- **WORK ITEM**
In your reply, reproduce the lines from the first one below to the line containing "enum_before enum_after LQuant", inclusive, exactly as they stand.

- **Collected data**
Lemma enum_pattern_compiles (enum_name : text) :
  identifier enum_name ->
  compile re_DOTALL (raw "enum\s+" ++ enum_name ++ raw "\s*{([^}]+)}")
  = Compiled (mkPattern (interp_ast enum_before enum_name enum_after) 1 false).
Proof.
  intros H.
  apply (word_compiles re_DOTALL (raw "enum\s+") (raw "\s*{([^}]+)}")
           enum_before enum_after LQuant LAtom 1); [| |exact H].
  - vm_compute. reflexivity.
  - intros items. vm_compute. reflexivity.
Qed.

Lemma value_pattern_compiles (value_name : text) :
  identifier value_name ->
  compile no_flags (value_name ++ raw "\s*=\s*[~\']([^~\']+)[~\']")
  = Compiled (mkPattern (interp_ast [] value_name value_after) 1 false).
Proof.
  intros H.
  apply (word_compiles no_flags [] (raw "\s*=\s*[~\']([^~\']+)[~\']")
           [] value_after LAtom LAtom 1); [| |exact H].
  - reflexivity.
  - intros items. vm_compute. reflexivity.
Qed.

Lemma value_pattern_check (value_name : text) :
  check (mkPattern (interp_ast [] value_name value_after) 1 false) 1 not_quote = true.
Proof.
  unfold check. cbn [p_icase p_ast p_groups].
  rewrite interp_groups_ok, interp_defines; try reflexivity.
Qed.

Lemma extract_name_value_eq (content name_expr : text) :
  _extract_name_value content name_expr =
  ltac:(let t := eval cbv delta [_extract_name_value] beta zeta in
                 (_extract_name_value content name_expr) in exact t).
Proof. unfold _extract_name_value. reflexivity. Qed.

(** A reference [Enum.MEMBER] made of two identifiers resolves to a
    non-empty name. *)
Lemma reference_resolves (content enum_name value_name : text) :
  identifier enum_name -> identifier value_name ->
  exists v,
    _extract_name_value content (enum_name ++ raw "." ++ value_name) = Ret (Some v)
    /\ (v = lower value_name \/ literal_text v).
Proof.
  intros HE HV.
  rewrite extract_name_value_eq.
  rewrite (strip_reference _ _ HE HV).
  rewrite (reference_not_quoted _ value_name HE).
  rewrite (split1_word _ value_name (proj2 HE)).
  rewrite (re_search_compiled _ _ _ content (enum_pattern_compiles _ HE)), bind_Ret.
  destruct (search _ content) as [em|] eqn:Es.
  - destruct (search_defined (mkPattern (interp_ast enum_before enum_name enum_after) 1 false)
                1 content em
                (interp_defines 1 enum_before enum_after enum_name eq_refl) Es)
      as [enum_content G].
    rewrite (group_text_some _ _ _ G), bind_Ret.
    rewrite (re_search_compiled _ _ _ enum_content (value_pattern_compiles _ HV)), bind_Ret.
    destruct (search _ enum_content) as [vm|] eqn:Ev.
    + destruct (search_ok (mkPattern (interp_ast [] value_name value_after) 1 false)
                  1 not_quote (value_pattern_check value_name) enum_content vm Ev)
        as [t [Gt Ht]].
      exists t. rewrite Gt. split; [reflexivity | right; exact Ht].
    + exists (lower value_name). split; [reflexivity | left; reflexivity].
  - exists (lower value_name). split; [reflexivity | left; reflexivity].
Qed.

End ResolverFacts.

Module TypeScriptTotal.
Import MonadFacts PyStr PyStrFacts Re ReCheck ReFacts EnhancedToolExtractor ResFacts NameModel
       NameFacts CompileFacts RustFacts BoundFacts InterpFacts TotalFacts TypeScriptFacts
       ResolverFacts.

Lemma tools_in_handler_compiles : compiles re_DOTALL tools_in_handler_pattern = true.
Proof. vm_compute. reflexivity. Qed.
Lemma handler_tool_obj_compiles : compiles re_DOTALL handler_tool_obj_pattern = true.
Proof. vm_compute. reflexivity. Qed.
Lemma plus_compiles : compiles no_flags (raw "\s*\+\s*") = true.
Proof. vm_compute. reflexivity. Qed.
Lemma quote_compiles : compiles no_flags (raw "[~\']") = true.
Proof. vm_compute. reflexivity. Qed.
Lemma const_ref_ok : pattern_ok re_DOTALL const_ref_pattern 1 is_word = true.
Proof. vm_compute. reflexivity. Qed.
Lemma tools_array_defines : pattern_defines re_DOTALL tools_array_pattern 1 = true.
Proof. vm_compute. reflexivity. Qed.
Lemma tool_obj_compiles : compiles re_DOTALL tool_obj_pattern = true.
Proof. vm_compute. reflexivity. Qed.
Lemma export_tools_compiles : compiles re_DOTALL export_tools_pattern = true.
Proof. vm_compute. reflexivity. Qed.
Lemma resources_defines : pattern_defines no_flags resources_pattern 1 = true.
Proof. vm_compute. reflexivity. Qed.
Lemma template_defines : pattern_defines re_DOTALL template_pattern 1 = true.
Proof. vm_compute. reflexivity. Qed.
Lemma uri_defines : pattern_defines no_flags uri_pattern 1 = true.
Proof. vm_compute. reflexivity. Qed.
Lemma name_defines : pattern_defines no_flags name_pattern 1 = true.
Proof. vm_compute. reflexivity. Qed.
Lemma desc_compiles : compiles no_flags desc_pattern = true.
Proof. vm_compute. reflexivity. Qed.

Lemma clean_description_returns (description : text) :
  exists d, clean_description description = Ret d.
Proof.
  unfold clean_description. destruct (nonempty description); [|apply ret_returns].
  apply bind_returns; [exact (re_sub_ret _ _ _ plus_compiles) | intros d1].
  apply bind_returns; [exact (re_sub_ret _ _ _ quote_compiles) | intros d2].
  apply ret_returns.
Qed.

Lemma tools_pattern2_eq (content : text) :
  tools_pattern2 content =
  ltac:(let t := eval cbv delta [tools_pattern2] beta zeta in (tools_pattern2 content) in
        exact t).
Proof. unfold tools_pattern2. reflexivity. Qed.

Lemma tools_pattern2_returns (content : text) : exists ts, tools_pattern2 content = Ret ts.
Proof.
  rewrite tools_pattern2_eq.
  apply bind_returns;
    [exact (search_static _ _ content tools_in_handler_compiles) | intros handler_match].
  destruct handler_match as [hm|]; [|apply ret_returns].
  destruct (bracket_scan _ _ _) as [i bracket_count].
  destruct (Nat.eqb bracket_count 0); [|apply ret_returns].
  apply bind_returns;
    [exact (re_findall_ret _ _ _ handler_tool_obj_compiles) | intros tool_defs].
  apply concat_mapM_ret. intros g _.
  apply bind_returns; [apply clean_description_returns | intros description].
  apply bind_returns; [apply input_schema_parameters_returns | intros parameters].
  apply ret_returns.
Qed.

Definition const_def_before : list item :=
  Eval vm_compute in items_of re_DOTALL (raw "const\s+").
Definition const_def_after : list item :=
  Eval vm_compute in
    items_of re_DOTALL
      (raw ":\s*Tool\s*=\s*{\s*name:\s*[~\']([^~\']+)[~\'].*?description:\s*`([^`]*)`").

Lemma const_def_compiles (const_name : text) :
  identifier const_name ->
  compile re_DOTALL
    (raw "const\s+" ++ const_name
     ++ raw ":\s*Tool\s*=\s*{\s*name:\s*[~\']([^~\']+)[~\'].*?description:\s*`([^`]*)`")
  = Compiled (mkPattern (interp_ast const_def_before const_name const_def_after) 2 false).
Proof.
  intros H.
  apply (word_compiles re_DOTALL (raw "const\s+")
           (raw ":\s*Tool\s*=\s*{\s*name:\s*[~\']([^~\']+)[~\'].*?description:\s*`([^`]*)`")
           const_def_before const_def_after LQuant LAtom 2); [| |exact H].
  - vm_compute. reflexivity.
  - intros items. vm_compute. reflexivity.
Qed.

Lemma tools_pattern3_eq (content : text) :
  tools_pattern3 content =
  ltac:(let t := eval cbv delta [tools_pattern3] beta zeta in (tools_pattern3 content) in
        exact t).
Proof. unfold tools_pattern3. reflexivity. Qed.

Lemma tools_pattern3_returns (content : text) : exists ts, tools_pattern3 content = Ret ts.
Proof.
  rewrite tools_pattern3_eq.
  apply bind_returns_eq;
    [exact (search_static _ _ content (pattern_ok_compiles _ _ _ _ const_ref_ok))
    | intros const_ref_match E].
  destruct const_ref_match as [rm|]; [|apply ret_returns].
  destruct (re_search_good _ _ _ _ const_ref_ok _ _ E) as [const_name [G Hname]].
  rewrite (group_text_some _ _ _ G), bind_Ret.
  rewrite (re_search_compiled _ _ _ content (const_def_compiles _ Hname)), bind_Ret.
  destruct (search _ content) as [dm|] eqn:Es; [|apply ret_returns].
  destruct (search_defined
              (mkPattern (interp_ast const_def_before const_name const_def_after) 2 false)
              1 content dm
              (interp_defines 1 const_def_before const_def_after const_name eq_refl) Es)
    as [n1 G1].
  destruct (search_defined
              (mkPattern (interp_ast const_def_before const_name const_def_after) 2 false)
              2 content dm
              (interp_defines 2 const_def_before const_def_after const_name eq_refl) Es)
    as [n2 G2].
  rewrite (group_text_some _ _ _ G1), bind_Ret.
  rewrite (group_text_some _ _ _ G2), bind_Ret.
  apply ret_returns.
Qed.

Lemma tools_pattern4_eq (content : text) :
  tools_pattern4 content =
  ltac:(let t := eval cbv delta [tools_pattern4] beta zeta in (tools_pattern4 content) in
        exact t).
Proof. unfold tools_pattern4. reflexivity. Qed.

Lemma tools_pattern4_returns (content : text) : exists ts, tools_pattern4 content = Ret ts.
Proof.
  rewrite tools_pattern4_eq.
  apply bind_returns_eq;
    [exact (search_static _ _ content (pattern_defines_compiles _ _ _ tools_array_defines))
    | intros tools_array_match E].
  destruct tools_array_match as [am|]; [|apply ret_returns].
  apply bind_returns; [exact (group_text_ret _ _ _ _ _ tools_array_defines E) | intros tc].
  apply bind_returns; [exact (re_findall_ret _ _ tc tool_obj_compiles) | intros objs].
  apply ret_returns.
Qed.

Lemma tools_pattern5_returns (content : text) : exists ts, tools_pattern5 content = Ret ts.
Proof.
  unfold tools_pattern5.
  apply bind_returns; [exact (re_findall_ret _ _ content export_tools_compiles) | intros ms].
  apply ret_returns.
Qed.

(** On a count of more than 4300 digits the resource extractor raises the
    exception of [int]. *)
Lemma resources_raise (content : text) rm (digits : text) :
  re_search no_flags resources_pattern content = Ret (Some rm) ->
  group_text rm 1 = Ret digits ->
  int_max_str_digits < length digits ->
  _extract_mcp_resources content = Raise OtherException.
Proof.
  intros E G L. rewrite extract_mcp_resources_eq, E, bind_Ret, G, bind_Ret.
  unfold py_int. apply Nat.ltb_lt in L. rewrite L, !bind_Raise. reflexivity.
Qed.

Lemma extract_mcp_tools_eq (content : text) :
  _extract_mcp_tools content =
  ltac:(let t := eval cbv delta [_extract_mcp_tools] beta in (_extract_mcp_tools content) in
        exact t).
Proof. unfold _extract_mcp_tools. reflexivity. Qed.

Lemma parse_typescript_eq (content : text) :
  _parse_typescript_content content =
  ltac:(let t := eval cbv delta [_parse_typescript_content] beta in
                 (_parse_typescript_content content) in exact t).
Proof. unfold _parse_typescript_content. reflexivity. Qed.

(** The tool extractor fails in its first pattern only. *)
Lemma tools_outcome (content : text) :
  match tools_pattern1 content with
  | Ret _ => exists ts, _extract_mcp_tools content = Ret ts
  | Raise e => _extract_mcp_tools content = Raise e
  | Stuck => _extract_mcp_tools content = Stuck
  end.
Proof.
  rewrite extract_mcp_tools_eq.
  destruct (tools_pattern2_returns content) as [t2 E2].
  destruct (tools_pattern3_returns content) as [t3 E3].
  destruct (tools_pattern4_returns content) as [t4 E4].
  destruct (tools_pattern5_returns content) as [t5 E5].
  rewrite E2, E3, E4, E5.
  destruct (tools_pattern1 content) as [t1|e|].
  - rewrite !bind_Ret. apply ret_returns.
  - rewrite !bind_Raise. reflexivity.
  - rewrite !bind_Stuck. reflexivity.
Qed.

(** What the TypeScript parser returns is decided by its three
    extractors, called in this order. *)
Lemma typescript_outcome (content : text) :
  match _extract_mcp_tools content, _extract_mcp_prompts content,
        _extract_mcp_resources content with
  | Ret ts, Ret ps, Ret rs => _parse_typescript_content content = Ret (ts, ps, rs)
  | Ret _, Ret _, Raise e => _parse_typescript_content content = Raise e
  | Ret _, Ret _, Stuck => _parse_typescript_content content = Stuck
  | Ret _, Raise e, _ => _parse_typescript_content content = Raise e
  | Ret _, Stuck, _ => _parse_typescript_content content = Stuck
  | Raise e, _, _ => _parse_typescript_content content = Raise e
  | Stuck, _, _ => _parse_typescript_content content = Stuck
  end.
Proof.
  rewrite parse_typescript_eq.
  destruct (_extract_mcp_tools content) as [ts|e|];
    [|rewrite bind_Raise; reflexivity | rewrite bind_Stuck; reflexivity].
  rewrite bind_Ret.
  destruct (_extract_mcp_prompts content) as [ps|e|];
    [|rewrite bind_Raise; reflexivity | rewrite bind_Stuck; reflexivity].
  rewrite bind_Ret.
  destruct (_extract_mcp_resources content) as [rs|e|];
    [rewrite bind_Ret | rewrite bind_Raise | rewrite bind_Stuck]; reflexivity.
Qed.

End TypeScriptTotal.

Module LoopFacts.
Import PyStr PyStrFacts EnhancedToolExtractor ResFacts.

- **RESULT**
Lemma enum_pattern_compiles (enum_name : text) :
  identifier enum_name ->
  compile re_DOTALL (raw "enum\s+" ++ enum_name ++ raw "\s*{([^}]+)}")
  = Compiled (mkPattern (interp_ast enum_before enum_name enum_after) 1 false).
Proof.
  intros H.
  apply (word_compiles re_DOTALL (raw "enum\s+") (raw "\s*{([^}]+)}")
           enum_before enum_after LQuant LAtom 1); [| |exact H].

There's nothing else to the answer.